▸ **Excerpted data**
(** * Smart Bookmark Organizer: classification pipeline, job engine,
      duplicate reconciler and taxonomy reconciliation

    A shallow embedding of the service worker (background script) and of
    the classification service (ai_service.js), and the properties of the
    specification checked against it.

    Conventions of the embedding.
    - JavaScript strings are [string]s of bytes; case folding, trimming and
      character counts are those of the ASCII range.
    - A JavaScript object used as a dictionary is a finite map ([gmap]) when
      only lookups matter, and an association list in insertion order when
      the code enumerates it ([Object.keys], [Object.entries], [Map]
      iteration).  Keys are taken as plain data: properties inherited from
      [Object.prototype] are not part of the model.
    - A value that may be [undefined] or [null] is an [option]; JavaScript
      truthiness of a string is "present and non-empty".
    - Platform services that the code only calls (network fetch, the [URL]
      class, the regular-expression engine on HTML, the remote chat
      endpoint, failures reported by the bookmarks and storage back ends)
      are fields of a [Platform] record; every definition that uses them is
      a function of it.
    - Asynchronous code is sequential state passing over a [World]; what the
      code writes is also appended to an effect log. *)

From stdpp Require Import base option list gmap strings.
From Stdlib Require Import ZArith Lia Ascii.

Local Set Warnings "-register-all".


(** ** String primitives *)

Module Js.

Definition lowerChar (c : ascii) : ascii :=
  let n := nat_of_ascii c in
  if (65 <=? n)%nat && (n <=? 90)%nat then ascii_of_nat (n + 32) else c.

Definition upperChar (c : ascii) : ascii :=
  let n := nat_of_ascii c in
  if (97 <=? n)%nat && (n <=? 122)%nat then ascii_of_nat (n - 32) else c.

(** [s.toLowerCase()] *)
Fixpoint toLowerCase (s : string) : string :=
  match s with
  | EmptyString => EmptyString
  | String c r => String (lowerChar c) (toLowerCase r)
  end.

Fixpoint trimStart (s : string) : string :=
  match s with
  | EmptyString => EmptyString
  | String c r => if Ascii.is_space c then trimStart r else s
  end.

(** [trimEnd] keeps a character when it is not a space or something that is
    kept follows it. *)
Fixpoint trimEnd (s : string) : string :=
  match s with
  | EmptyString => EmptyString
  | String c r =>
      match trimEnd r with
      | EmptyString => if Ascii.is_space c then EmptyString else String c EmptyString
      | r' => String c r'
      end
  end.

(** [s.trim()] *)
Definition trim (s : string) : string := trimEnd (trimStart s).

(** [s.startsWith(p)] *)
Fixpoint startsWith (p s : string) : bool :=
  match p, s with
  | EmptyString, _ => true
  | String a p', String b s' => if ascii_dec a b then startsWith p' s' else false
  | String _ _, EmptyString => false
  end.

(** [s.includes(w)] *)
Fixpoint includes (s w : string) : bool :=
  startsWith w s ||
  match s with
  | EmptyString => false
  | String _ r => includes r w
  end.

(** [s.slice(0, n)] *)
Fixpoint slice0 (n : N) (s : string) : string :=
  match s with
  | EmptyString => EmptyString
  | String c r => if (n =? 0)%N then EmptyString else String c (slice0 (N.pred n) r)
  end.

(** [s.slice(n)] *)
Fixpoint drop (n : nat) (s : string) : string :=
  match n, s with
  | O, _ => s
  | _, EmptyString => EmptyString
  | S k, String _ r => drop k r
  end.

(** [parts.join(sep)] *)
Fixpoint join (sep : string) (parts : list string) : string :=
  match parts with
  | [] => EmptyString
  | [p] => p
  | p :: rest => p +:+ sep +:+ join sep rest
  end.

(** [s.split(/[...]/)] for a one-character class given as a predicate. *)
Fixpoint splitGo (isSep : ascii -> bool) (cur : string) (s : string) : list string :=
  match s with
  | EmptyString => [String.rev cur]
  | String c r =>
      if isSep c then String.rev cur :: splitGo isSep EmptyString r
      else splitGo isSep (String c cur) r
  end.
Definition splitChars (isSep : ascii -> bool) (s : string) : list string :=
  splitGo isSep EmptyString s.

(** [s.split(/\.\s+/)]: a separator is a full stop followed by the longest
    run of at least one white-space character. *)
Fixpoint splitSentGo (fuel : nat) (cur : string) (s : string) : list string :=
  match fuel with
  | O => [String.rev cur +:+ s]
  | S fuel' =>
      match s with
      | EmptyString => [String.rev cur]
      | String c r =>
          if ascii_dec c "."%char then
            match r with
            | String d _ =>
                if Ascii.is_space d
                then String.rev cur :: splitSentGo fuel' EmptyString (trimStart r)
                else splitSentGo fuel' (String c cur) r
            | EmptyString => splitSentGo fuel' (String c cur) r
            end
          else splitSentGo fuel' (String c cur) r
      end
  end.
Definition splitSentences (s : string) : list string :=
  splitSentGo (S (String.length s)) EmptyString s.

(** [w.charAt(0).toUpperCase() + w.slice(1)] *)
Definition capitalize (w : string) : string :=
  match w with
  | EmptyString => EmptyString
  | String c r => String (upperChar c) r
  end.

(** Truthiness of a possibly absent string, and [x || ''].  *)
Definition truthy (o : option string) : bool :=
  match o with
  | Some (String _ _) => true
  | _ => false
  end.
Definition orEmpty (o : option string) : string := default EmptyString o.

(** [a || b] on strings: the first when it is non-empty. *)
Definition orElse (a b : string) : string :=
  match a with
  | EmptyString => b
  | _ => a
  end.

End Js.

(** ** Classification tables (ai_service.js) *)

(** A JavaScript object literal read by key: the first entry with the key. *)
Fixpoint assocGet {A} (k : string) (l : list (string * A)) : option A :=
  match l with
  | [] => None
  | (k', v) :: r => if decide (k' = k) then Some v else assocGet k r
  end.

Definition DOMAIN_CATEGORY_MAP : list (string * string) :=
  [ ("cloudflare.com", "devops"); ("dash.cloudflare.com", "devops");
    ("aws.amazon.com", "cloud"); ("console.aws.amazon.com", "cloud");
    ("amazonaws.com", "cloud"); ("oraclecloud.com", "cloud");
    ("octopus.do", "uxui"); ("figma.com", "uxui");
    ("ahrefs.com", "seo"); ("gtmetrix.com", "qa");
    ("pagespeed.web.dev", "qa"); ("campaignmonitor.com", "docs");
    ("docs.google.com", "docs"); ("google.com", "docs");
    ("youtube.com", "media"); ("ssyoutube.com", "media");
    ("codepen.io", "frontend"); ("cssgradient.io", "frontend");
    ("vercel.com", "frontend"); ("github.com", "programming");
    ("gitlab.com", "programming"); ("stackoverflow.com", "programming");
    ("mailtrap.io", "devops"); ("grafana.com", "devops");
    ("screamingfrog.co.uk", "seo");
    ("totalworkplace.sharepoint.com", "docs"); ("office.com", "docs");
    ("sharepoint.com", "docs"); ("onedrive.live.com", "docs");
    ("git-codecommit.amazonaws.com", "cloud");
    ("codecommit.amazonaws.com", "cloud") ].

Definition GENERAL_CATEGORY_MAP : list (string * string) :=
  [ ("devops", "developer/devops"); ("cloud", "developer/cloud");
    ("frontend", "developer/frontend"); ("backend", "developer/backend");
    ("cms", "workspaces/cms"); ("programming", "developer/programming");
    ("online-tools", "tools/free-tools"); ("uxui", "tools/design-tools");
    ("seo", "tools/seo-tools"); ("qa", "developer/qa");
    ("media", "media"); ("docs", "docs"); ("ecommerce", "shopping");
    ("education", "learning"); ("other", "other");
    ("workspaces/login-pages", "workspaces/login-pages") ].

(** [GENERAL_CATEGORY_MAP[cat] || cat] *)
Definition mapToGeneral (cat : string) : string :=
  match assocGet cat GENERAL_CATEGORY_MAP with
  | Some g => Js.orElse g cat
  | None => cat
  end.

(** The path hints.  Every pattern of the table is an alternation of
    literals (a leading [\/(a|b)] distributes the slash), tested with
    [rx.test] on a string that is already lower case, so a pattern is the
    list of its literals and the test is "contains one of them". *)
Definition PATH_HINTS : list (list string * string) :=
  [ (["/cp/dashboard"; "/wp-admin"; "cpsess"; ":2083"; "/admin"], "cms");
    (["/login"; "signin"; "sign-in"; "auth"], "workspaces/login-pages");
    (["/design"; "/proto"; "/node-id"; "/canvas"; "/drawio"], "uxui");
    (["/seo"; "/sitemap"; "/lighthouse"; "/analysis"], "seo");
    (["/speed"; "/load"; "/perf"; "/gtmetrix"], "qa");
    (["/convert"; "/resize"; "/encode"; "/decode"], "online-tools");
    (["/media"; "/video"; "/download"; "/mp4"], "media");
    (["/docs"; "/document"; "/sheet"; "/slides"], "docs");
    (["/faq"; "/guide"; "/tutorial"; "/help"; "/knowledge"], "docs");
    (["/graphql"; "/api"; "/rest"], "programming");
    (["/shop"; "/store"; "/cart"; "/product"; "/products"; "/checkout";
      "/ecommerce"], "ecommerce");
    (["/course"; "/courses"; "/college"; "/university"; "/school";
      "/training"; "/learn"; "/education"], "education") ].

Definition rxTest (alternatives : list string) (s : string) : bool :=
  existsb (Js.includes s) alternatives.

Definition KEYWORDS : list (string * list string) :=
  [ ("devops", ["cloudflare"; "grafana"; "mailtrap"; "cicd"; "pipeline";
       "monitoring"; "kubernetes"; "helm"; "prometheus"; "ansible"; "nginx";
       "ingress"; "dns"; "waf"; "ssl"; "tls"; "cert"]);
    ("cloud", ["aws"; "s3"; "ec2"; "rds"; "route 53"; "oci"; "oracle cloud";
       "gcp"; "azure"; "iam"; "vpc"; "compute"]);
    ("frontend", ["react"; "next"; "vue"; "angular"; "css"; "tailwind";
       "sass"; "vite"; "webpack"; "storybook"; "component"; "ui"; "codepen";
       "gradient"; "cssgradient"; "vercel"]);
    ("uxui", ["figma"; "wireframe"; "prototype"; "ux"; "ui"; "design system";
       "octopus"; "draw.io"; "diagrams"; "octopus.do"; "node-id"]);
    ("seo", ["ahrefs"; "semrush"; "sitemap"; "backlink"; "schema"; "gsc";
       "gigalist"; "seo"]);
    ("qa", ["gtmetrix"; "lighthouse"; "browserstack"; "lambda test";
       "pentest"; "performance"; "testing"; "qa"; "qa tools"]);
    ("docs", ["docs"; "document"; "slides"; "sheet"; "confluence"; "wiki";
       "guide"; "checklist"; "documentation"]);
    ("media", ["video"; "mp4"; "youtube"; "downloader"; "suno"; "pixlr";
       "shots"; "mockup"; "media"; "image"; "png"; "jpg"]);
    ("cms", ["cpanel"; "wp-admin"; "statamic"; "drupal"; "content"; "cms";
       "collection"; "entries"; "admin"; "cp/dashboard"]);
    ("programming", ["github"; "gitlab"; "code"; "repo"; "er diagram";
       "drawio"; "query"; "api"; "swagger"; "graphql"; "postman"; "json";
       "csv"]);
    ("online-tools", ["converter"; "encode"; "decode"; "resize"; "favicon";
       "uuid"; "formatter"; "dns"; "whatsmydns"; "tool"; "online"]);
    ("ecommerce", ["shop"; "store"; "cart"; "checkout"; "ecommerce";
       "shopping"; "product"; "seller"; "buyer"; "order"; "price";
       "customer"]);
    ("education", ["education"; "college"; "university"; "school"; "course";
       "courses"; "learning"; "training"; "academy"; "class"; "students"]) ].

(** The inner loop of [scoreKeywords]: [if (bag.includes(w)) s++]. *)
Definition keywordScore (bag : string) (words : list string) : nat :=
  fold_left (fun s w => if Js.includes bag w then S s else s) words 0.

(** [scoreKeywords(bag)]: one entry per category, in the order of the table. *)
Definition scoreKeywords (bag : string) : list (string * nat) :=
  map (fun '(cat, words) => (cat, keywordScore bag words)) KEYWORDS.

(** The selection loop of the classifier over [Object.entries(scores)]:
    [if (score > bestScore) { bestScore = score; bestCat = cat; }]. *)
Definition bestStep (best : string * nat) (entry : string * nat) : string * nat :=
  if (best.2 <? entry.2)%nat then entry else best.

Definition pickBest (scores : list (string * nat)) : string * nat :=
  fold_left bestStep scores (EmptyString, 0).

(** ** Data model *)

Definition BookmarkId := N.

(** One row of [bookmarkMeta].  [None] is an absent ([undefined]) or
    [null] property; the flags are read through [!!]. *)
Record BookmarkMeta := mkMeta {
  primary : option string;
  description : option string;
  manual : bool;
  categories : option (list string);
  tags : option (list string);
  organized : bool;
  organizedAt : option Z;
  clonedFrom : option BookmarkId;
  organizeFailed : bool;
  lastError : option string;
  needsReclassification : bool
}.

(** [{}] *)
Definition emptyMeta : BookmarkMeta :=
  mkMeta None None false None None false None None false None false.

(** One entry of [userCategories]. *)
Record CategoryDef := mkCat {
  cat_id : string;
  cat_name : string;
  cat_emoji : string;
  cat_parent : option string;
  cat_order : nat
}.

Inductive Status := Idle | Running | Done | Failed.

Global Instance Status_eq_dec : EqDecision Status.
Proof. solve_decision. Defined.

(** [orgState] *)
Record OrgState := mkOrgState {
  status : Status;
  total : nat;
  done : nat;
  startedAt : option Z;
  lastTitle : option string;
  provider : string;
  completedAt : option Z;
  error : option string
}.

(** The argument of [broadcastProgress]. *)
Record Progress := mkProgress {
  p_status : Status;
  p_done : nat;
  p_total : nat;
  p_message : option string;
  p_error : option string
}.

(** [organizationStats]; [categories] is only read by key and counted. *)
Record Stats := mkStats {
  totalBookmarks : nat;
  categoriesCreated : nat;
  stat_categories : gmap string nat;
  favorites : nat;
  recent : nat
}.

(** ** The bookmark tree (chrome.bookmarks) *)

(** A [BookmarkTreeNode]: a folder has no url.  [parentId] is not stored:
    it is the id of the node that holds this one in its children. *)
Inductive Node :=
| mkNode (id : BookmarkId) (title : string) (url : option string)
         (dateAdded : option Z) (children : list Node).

▸ **Task directions**
Give back, word for word, only the lines above from the line holding "(** The selection" to the line holding "Inductive Status := Idle", both included.

▸ **Exercise solution**
(** The selection loop of the classifier over [Object.entries(scores)]:
    [if (score > bestScore) { bestScore = score; bestCat = cat; }]. *)
Definition bestStep (best : string * nat) (entry : string * nat) : string * nat :=
  if (best.2 <? entry.2)%nat then entry else best.

Definition pickBest (scores : list (string * nat)) : string * nat :=
  fold_left bestStep scores (EmptyString, 0).

(** ** Data model *)

Definition BookmarkId := N.

(** One row of [bookmarkMeta].  [None] is an absent ([undefined]) or
    [null] property; the flags are read through [!!]. *)
Record BookmarkMeta := mkMeta {
  primary : option string;
  description : option string;
  manual : bool;
  categories : option (list string);
  tags : option (list string);
  organized : bool;
  organizedAt : option Z;
  clonedFrom : option BookmarkId;
  organizeFailed : bool;
  lastError : option string;
  needsReclassification : bool
}.

(** [{}] *)
Definition emptyMeta : BookmarkMeta :=
  mkMeta None None false None None false None None false None false.

(** One entry of [userCategories]. *)
Record CategoryDef := mkCat {
  cat_id : string;
  cat_name : string;
  cat_emoji : string;
  cat_parent : option string;
  cat_order : nat
}.

Inductive Status := Idle | Running | Done | Failed.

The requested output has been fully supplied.